Alternant entre rêveries et souvenirs d’enfance, durant lesquels Nino jouait aux mouches pour remporter des sous, alors que Petru préférait ramasser des coquerelles vivantes (mais «au jeu des coquerelles, il n’y a pas d’argent»), Bar présente un texte empreint de naïveté et de candeur. C’est que les deux personnages imaginés par Spiro Scimone ne semblent pas habiletés à vivre leur vie d’adulte. À trente ans passés, les protagonistes passent leurs longues journées dans l’arrière-boutique d’un bar qui ne leur appartient pas, à rêver d’un avenir qu’ils n’atteindront pas, à discuter de projet qui ne verront jamais le jour, mais surtout, à attendre. Presque comme En attendant Godot de Samuel Beckett, Nino et Petru attendent Gianni, ils attendent la chance, ils attendent de vivre.

En attendant, le spectateur en apprend un peu plus sur les deux personnages clownesques. Si Nino dort avec sa mère depuis 20 ans et que celle-ci coupe son réveille-matin chaque jour pour avoir le bonheur de réveiller son fils avec un café au lit, Petru est marié mais sans alliance, car il a dû la vendre à Gianni, celui qui «faisait travailler les pères de famille, mais l’argent, c’est lui qui la prenait.» Bien que les personnages soient tristement naïfs, il faut reconnaître le génie du texte de Scimone, qui est assez explicite pour que le spectateur comprenne – par exemple que Petru fricote avec la petite mafia -, sans que les personnages eux-mêmes ne soient conscients de leur désolante condition. Voilà donc un défi supplémentaire pour Legendre et Beaupré: jouer la crédulité à son paroxysme, faire semblant qu’eux-mêmes ne comprennent pas.

Et ça réussi, car Beaupré et Legendre livrent dans Bar une performance plus qu’intéressante où complicité et coopération se font sentir. Les deux se relancent constamment la balle d’habile façon en impliquant dans leur jeu autant leurs expressions faciales – accentuées grâce à un visage peint en blanc, des fossettes dessinées en rouge et des sourcils foncés – que tout leur corps, dont les mains se frottent et les jambes gigotent d’angoisse. Mais étonnamment, ce sont les silences de Petru et Nino qui parlent le plus. Des silences lourds de sens, qui ont bien vite fait d’être achevés par une ligne tristement drôle d’un des personnages, qui font presque pitié tant ils sont comiques sans le vouloir.

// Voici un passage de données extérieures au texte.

(** * Occupancy rates by vintage: a model of [streamlit_app.py]

    The script is one linear pass over a table read from a CSV file: derive
    the vintages from the deal names, filter by the selected vintage, clean
    the columns, group by reporting period and aggregate.  Each statement of
    the script is a definition below, under the name the script gives to the
    value it computes; the closing [script] chains them in the script's order.

    Conventions.
    - A frame is the list of its rows, in row order.
    - Names are strings of 8-bit characters, and every row has one; on
      them the class [\d] of Python's [re] is exactly ['0'..'9'].
    - A float64 cell is a rational number or NaN ([None]); arithmetic on the
      finite values is exact, rounding is not modelled.
    - An appraised value is a whole number of any size or missing; the
      cast to int64 is written out with its wrap-around and its refusal.
    - An exception raised by a statement ends the run: statements that can
      raise return a [result]. *)

From Stdlib Require Import ZArith QArith Qround Lqa String Ascii List Lia DecimalString.
From stdpp Require Import base list sorting strings gmap.

Set Warnings "-clear-no-such-hyp".

Open Scope string_scope.
Open Scope Z_scope.

(** ** Exceptions *)

Inductive Exception : Set :=
  | IndexError          (* [list][0] on an empty list *)
  | ValueError          (* a cell that cannot be cast; a frame without the
                           columns to be named *)
  | ZeroDivisionError   (* np.average: weights sum to zero *)
  | OverflowError       (* an integer too large for int64 *)
  | StreamlitAPIException. (* a widget whose default index has no option *)

Inductive result (A : Type) : Type :=
  | Ok (a : A)
  | Raise (e : Exception).
Arguments Ok {A} a.
Arguments Raise {A} e.

#[global] Instance result_ret : MRet result := @Ok.

#[global] Instance result_bind : MBind result := fun A B k r =>
  match r with
  | Ok a => k a
  | Raise e => Raise e
  end.

(** A comprehension or [apply] whose body can raise is stdpp's [mapM] in
    this monad: the elements are visited in order and the first exception
    ends the loop. *)

(** [Series.unique()]: the distinct values, in order of first appearance. *)
Fixpoint unique_from {A} `{EqDecision A} (seen l : list A) : list A :=
  match l with
  | [] => []
  | x :: l' =>
      if decide (x ∈ seen) then unique_from seen l'
      else x :: unique_from (x :: seen) l'
  end.

Definition unique {A} `{EqDecision A} (l : list A) : list A := unique_from [] l.

(** ** The table *)

(** A [datetime64[ns]] value: a calendar date and the time of day, in
    nanoseconds since midnight. *)
Record Timestamp : Set := mkTimestamp {
  year : Z;
  month : Z;
  day : Z;
  nanos : Z
}.

(** A cell of the date column as [read_csv] delivers it: empty, or a text
    that pandas will or will not be able to parse as a date. *)
Inductive DateCell : Set :=
  | Missing
  | Unparseable (text : string)
  | Parsed (t : Timestamp).

(** A row of [properties], the frame returned by [get_property_data], with
    the columns the script names, in the order of [column_types].  Every
    row has a name.  An empty cell of the other columns is [Missing] or
    [None]; the occupancy is a float; the value is a whole number of any
    size, as [read_csv] reads a column of integer numerals. *)
Record Row : Set := mkRow {
  COMPANY_NAME : string;
  REPORTINGPERIODENDDATE : DateCell;
  PHYSICALOCCUPANCYSECURITIZATIONPERCENTAGE : option Q;
  PROPERTYSTATE : string;
  MOST_RECENT_VALUE : option Z
}.

(** A row after [astype(column_types)]: the date column is datetime64 (NaT
    is [None]), the occupancy float64 (NaN is [None]), the value int64. *)
Record TypedRow : Set := mkTypedRow {
  company_name : string;
  reporting_date : option Timestamp;
  occupancy : option Q;
  property_state : string;
  most_recent_value : Z
}.

#[global] Instance Timestamp_eq_dec : EqDecision Timestamp.
Proof. solve_decision. Defined.

(** ** Line 31: the vintages *)

(** [\d] and [\D]. *)
Definition is_digit (c : ascii) : bool :=
  let n := N_of_ascii c in ((48 <=? n) && (n <=? 57))%N.

(** [(?=\D|$)]: the next character is not a digit, or there is none.  ([$]
    also matches before a final newline, which [\D] matches already.) *)
Definition lookahead (rest : string) : bool :=
  match rest with
  | EmptyString => true
  | String e _ => negb (is_digit e)
  end.

(** [(?<=\D)]: there is a character before the position and it is not a
    digit. *)
Definition lookbehind (prev : option ascii) : bool :=
  match prev with
  | Some p => negb (is_digit p)
  | None => false
  end.

(** The pattern [(?<=\D)\d{4}(?=\D|$)] tried at the head of [s], [prev]
    being the character before it. *)
Definition match_here (prev : option ascii) (s : string) : option string :=
  match s with
  | String a (String b (String c (String d rest))) =>
      if lookbehind prev
         && (is_digit a && is_digit b && is_digit c && is_digit d)
         && lookahead rest
      then Some (String a (String b (String c (String d EmptyString))))
      else None
  | _ => None
  end.

(** [re.findall]: the scan tries every position from left to right; after a
    match it resumes behind the matched text ([skip] counts the characters
    of the current match still to pass). *)
Fixpoint findall_from (skip : nat) (prev : option ascii) (s : string) : list string :=
  match s with
  | EmptyString => []
  | String c rest =>
      match skip with
      | S k => findall_from k (Some c) rest
      | O =>
          match match_here prev s with
          | Some m => m :: findall_from 3 (Some c) rest
          | None => findall_from 0 (Some c) rest
          end
      end
  end.

Definition findall (name : string) : list string := findall_from 0 None name.

(** [l[0]]. *)
Definition first_item {A} (l : list A) : result A :=
  match l with
  | x :: _ => Ok x
  | [] => Raise IndexError
  end.

Definition digit_value (c : ascii) : Z := Z.of_N (N_of_ascii c) - 48.

(** [int(m)] on a string of digits. *)
Fixpoint int_from (acc : Z) (m : string) : Z :=
  match m with
  | EmptyString => acc
  | String c rest => int_from (10 * acc + digit_value c) rest
  end.

Definition int (m : string) : Z := int_from 0 m.

(** [int(re.findall(r'(?<=\D)\d{4}(?=\D|$)', name)[0])]. *)
Definition vintage_of (name : string) : result Z :=
  m ← first_item (findall name); Ok (int m).

(** [sorted(list(set(ys)))]. *)
Definition sorted_set (ys : list Z) : list Z :=
  merge_sort Z.le (elements (list_to_set ys : gset Z)).

Definition unique_years (properties : list Row) : result (list Z) :=
  ys ← mapM vintage_of (unique (map COMPANY_NAME properties));
  Ok (sorted_set ys).

(** ** Line 40: the rows of the selected vintage *)

(** [str(n)]. *)
Definition str (n : Z) : string := NilZero.string_of_int (Z.to_int n).

(** [re.search(pat, s)] for a pattern of literal characters, as the decimal
    digits of [str(selected_year)] are: [pat] occurs somewhere in [s]. *)
Fixpoint contains (pat s : string) : bool :=
  String.prefix pat s
  || match s with
     | EmptyString => false
     | String _ rest => contains pat rest
     end.

Definition year_data (properties : list Row) (selected_year : Z) : list Row :=
  filter (fun r => contains (str selected_year) (COMPANY_NAME r) = true) properties.

(** Line 44. *)
Definition unique_companies (year_data : list Row) : list string :=
  unique (map COMPANY_NAME year_data).

(** ** Lines 51 to 62: cleaning *)

(** [Series.fillna(v)]. *)
Definition fillna {A} (v : A) (cell : option A) : option A :=
  match cell with
  | Some x => Some x
  | None => Some v
  end.

(** Line 52. *)
Definition fill_value (r : Row) : Row :=
  mkRow (COMPANY_NAME r) (REPORTINGPERIODENDDATE r)
        (PHYSICALOCCUPANCYSECURITIZATIONPERCENTAGE r) (PROPERTYSTATE r)
        (fillna 0 (MOST_RECENT_VALUE r)).

(** [lambda x: x / 100 if x > 1 else x]; on NaN the test [x > 1] is false. *)
Definition rescale (x : option Q) : option Q :=
  match x with
  | Some q => if negb (Qle_bool q 1) then Some (q / 100)%Q else Some q
  | None => None
  end.

(** Lines 55 and 56. *)
Definition normalize (r : Row) : Row :=
  mkRow (COMPANY_NAME r) (REPORTINGPERIODENDDATE r)
        (fillna 0%Q (rescale (PHYSICALOCCUPANCYSECURITIZATIONPERCENTAGE r)))
        (PROPERTYSTATE r) (MOST_RECENT_VALUE r).

Definition has_date (r : Row) : bool :=
  match REPORTINGPERIODENDDATE r with
  | Missing => false
  | _ => true
  end.

(** Line 59: [dropna(subset=['REPORTINGPERIODENDDATE'])]. *)
Definition dropna (rows : list Row) : list Row :=
  filter (fun r => has_date r = true) rows.

(** Line 62 casts the frame column by column, in the order of the
    columns, and the first cell that cannot be cast ends the run.  The
    columns that can raise are the date and the value. *)

(** [astype('datetime64[ns]')] on a cell of the date column: a text that
    is not a date raises; a missing date would become NaT. *)
Definition to_datetime64 (cell : DateCell) : result (option Timestamp) :=
  match cell with
  | Missing => Ok None
  | Unparseable _ => Raise ValueError
  | Parsed t => Ok (Some t)
  end.

(** [astype(int)] on a cell of the value column.  A number of the int64
    range is kept.  Larger numbers up to [2^64 - 1] sit in a uint64 column
    and the cast to int64 wraps them around; a number beyond either range
    is a Python int that the cast refuses.  NaN cannot be cast: the script
    has filled it before. *)
Definition to_int64 (cell : option Z) : result Z :=
  match cell with
  | None => Raise ValueError
  | Some v =>
      if (- 2 ^ 63 <=? v) && (v <? 2 ^ 63) then Ok v
      else if (2 ^ 63 <=? v) && (v <? 2 ^ 64) then Ok (v - 2 ^ 64)
      else Raise OverflowError
  end.

Definition astype (rows : list Row) : result (list TypedRow) :=
  dates ← mapM (fun r => to_datetime64 (REPORTINGPERIODENDDATE r)) rows;
  values ← mapM (fun r => to_int64 (MOST_RECENT_VALUE r)) rows;
  Ok (zip_with
        (fun r dv =>
           mkTypedRow (COMPANY_NAME r) dv.1
             (PHYSICALOCCUPANCYSECURITIZATIONPERCENTAGE r) (PROPERTYSTATE r) dv.2)
        rows (zip dates values)).

(** Lines 52 to 62 in the script's order. *)
Definition clean (year_data : list Row) : result (list TypedRow) :=
  astype (dropna (map normalize (map fill_value year_data))).

(** Line 65. *)
Definition bank_data (year_data : list TypedRow) (selected_company : string)
  : list TypedRow :=
  filter (fun r => company_name r = selected_company) year_data.

(** ** Lines 67 and 68: one MonthBegin back *)

(** pandas' [roll_convention]: the number of months to move once the day of
    the month has been compared with the offset's anchor day. *)
Definition roll_convention (other n compare : Z) : Z :=
  if (0 <? n) && (other <? compare) then n - 1
  else if (n <=? 0) && (compare <? other) then n + 1
  else n.

(** pandas' [shift_month] with [day_opt = "start"]; [/] and [mod] round
    down, as [//] and [%] do. *)
Definition shift_month (stamp : Timestamp) (months : Z) : Timestamp :=
  let dy := (month stamp + months) / 12 in
  let m := (month stamp + months) mod 12 in
  let '(m, dy) := if m =? 0 then (12, dy - 1) else (m, dy) in
  mkTimestamp (year stamp + dy) m 1 (nanos stamp).

(** [stamp + MonthBegin(n)]: the anchor day of MonthBegin is 1. *)
Definition add_MonthBegin (n : Z) (stamp : Timestamp) : Timestamp :=
  shift_month stamp (roll_convention (day stamp) n 1).

(** [stamp - pd.offsets.MonthBegin(1)]; NaT stays NaT. *)
Definition sub_MonthBegin (stamp : Timestamp) : Timestamp :=
  add_MonthBegin (-1) stamp.

Definition shift_row (r : TypedRow) : TypedRow :=
  mkTypedRow (company_name r) (sub_MonthBegin <$> reporting_date r)
             (occupancy r) (property_state r) (most_recent_value r).

Definition shift_dates (rows : list TypedRow) : list TypedRow :=
  map shift_row rows.

(** ** Lines 72 to 91: the two aggregations *)

(** Timestamps in time order. *)
Definition ts_compare (a b : Timestamp) : comparison :=
  match year a ?= year b with
  | Eq => match month a ?= month b with
          | Eq => match day a ?= day b with
                  | Eq => nanos a ?= nanos b
                  | c => c
                  end
          | c => c
          end
  | c => c
  end.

En occupant la scène de façon impressionnante malgré sa petitesse et en ponctuant la courte pièce de sorties de scène – ou sorties de bar, car ils sont en vérité toujours à la vue du spectateur, grâce à des murs presque transparents – leur permettant de souffler tout en marquant le changement de journée, Beaupré et Legendre incarnent de très charmants clowns tristes. Mais il faut avouer que malgré qu’elle soit un divertissement fort agréable et qu’elle possède deux interprètes de grand talent, Bar ne demeurera sans doute pas dans l’imaginaire collectif, tout comme plusieurs autres soirées dans un bar dont on ne se souvient que vaguement.

La pièce Bar est une production du Théâtre de l’Opsis et est en tournée à travers le Québec jusqu’au 26 mars, où la troupe s’arrêtera à l’Assomption, en passant notamment par la Gaspésie. Toutes les dates de tournée se retrouvent sur le www.theatreopsis.org.